Monday, June 2, 2008

Why Were You There?

This video is totally unrelated to nursing.


New nurses are getting plunged into the most challenging settings, just like first year teachers are.


The units that regularly have 6 patients per nurse, routinely at least 3 of them on tubefeeds, with trachs or on oxygen, incontinent of stool and urine, and with some sort of fluctuating critical lab value* - those are the inner city schools of the medical world. And the experienced nurses are running in droves from those units. Because the experienced nurses have... experience. They know that is is a shitty situation. They also know that there is zero indication that it will change soon.

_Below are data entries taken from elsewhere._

(** A store opened on an empty directory with power for [n] calls, and the
    machine after it installed the record and then ran out of power writing
    contacts. *)
Definition opened (n : nat) : option (Stored Disk * Capability PAdministration) :=
  match FileStore_open path limits Arcs_empty (empty_disk n) with
  | (Ok (t, admin, h), k) => Some (mkStored k t h, admin)
  | (Err _, _) => None
  end.
Definition install_demo (n : nat) : option (result IdentityError unit) :=
  '(s, admin) ← opened n; Some (install admin record s).1.
(** Eight calls open the store, six install the record. *)
Example install_outcomes : map install_demo [9; 12; 13; 14]%nat =
  [Some (Err IdUnavailable); Some (Err IdUnavailable); Some (Err IdOutcomeUnknown); Some (Ok tt)].
Proof. vm_compute. reflexivity. Qed.

(** The record is installed, power fails while contacts are written, and the
    machine comes up with the names of the last directory sync. *)
Definition snapshot : bytes := lit "TSCON001".
Definition power_cut (s : Stored Disk) : Disk := mkDisk (restarted oldest (k_view (sd_files s))) 50.
Definition story : option (Stored Disk * Capability PAdministration * Stored Disk * Stored Disk
    * result IdentityError unit * Stored Disk * Capability PAdministration) :=
  match opened 17 with
  | Some (s, admin) =>
    let '(r, s1) := install admin record s in
    let '(x, s2) := on_store (λ t _, write_record t CONTACTS_BIN snapshot true) s1 in
    match r, open_at 0 limits Arcs_empty (power_cut s2) with
    | Ok _, (Ok (t, admin', h), k) => Some (s, admin, s1, s2, x, mkStored k t h, admin')
    | _, _ => None
    end
  | None => None
  end.
Definition story_holds : bool :=
  match story with
  | Some (s, _, _, s2, x, s3, admin) =>
    bool_decide (v_entries (k_view (sd_files s)) !! IDENTITY_BIN = None) && (st_directory (sd_store s) =? 0)
    && (st_directory (sd_store s2) =? 0) && sound_files oldest (k_view (sd_files s2))
    && bool_decide (x = Err IdUnavailable) && is_ok (open_record admin s3).1
  | None => false
  end.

So that unit is staffed from the float pool. Or is on the list of getting new recruits.

What is the likelihood that those patients are receiving consistent quality care? Small.

What are the chances that those new nurses will stay on that floor? Slim.

What are the chances they will stay in the profession? Hmmm. Why should they? Will it be different anywhere else?

I'm 6 shifts out of orientation for my student externship, and I am already pissed off. Sobbing in the parking garage. Scurrying and sweating. Forgetting to pee for 7.5 hours. Wondering where the nurse manager is, and if this is just an 'off' day.

No. This is everyday.

And the response that I have gotten when I've tried to discuss this with professors in the past is so similar to what this woman says, it's eerie. They want to know why I'm not being more carefully precepted. I want to know why no one is freaking out.

* These are not ICUs. These are patients on the floor. I know (well, I don't know personally because I haven't done my ICU rotation yet) that the patients in the ICU are so much sicker than this. But the patients on the floor need care at a much lower ratio than 6:1.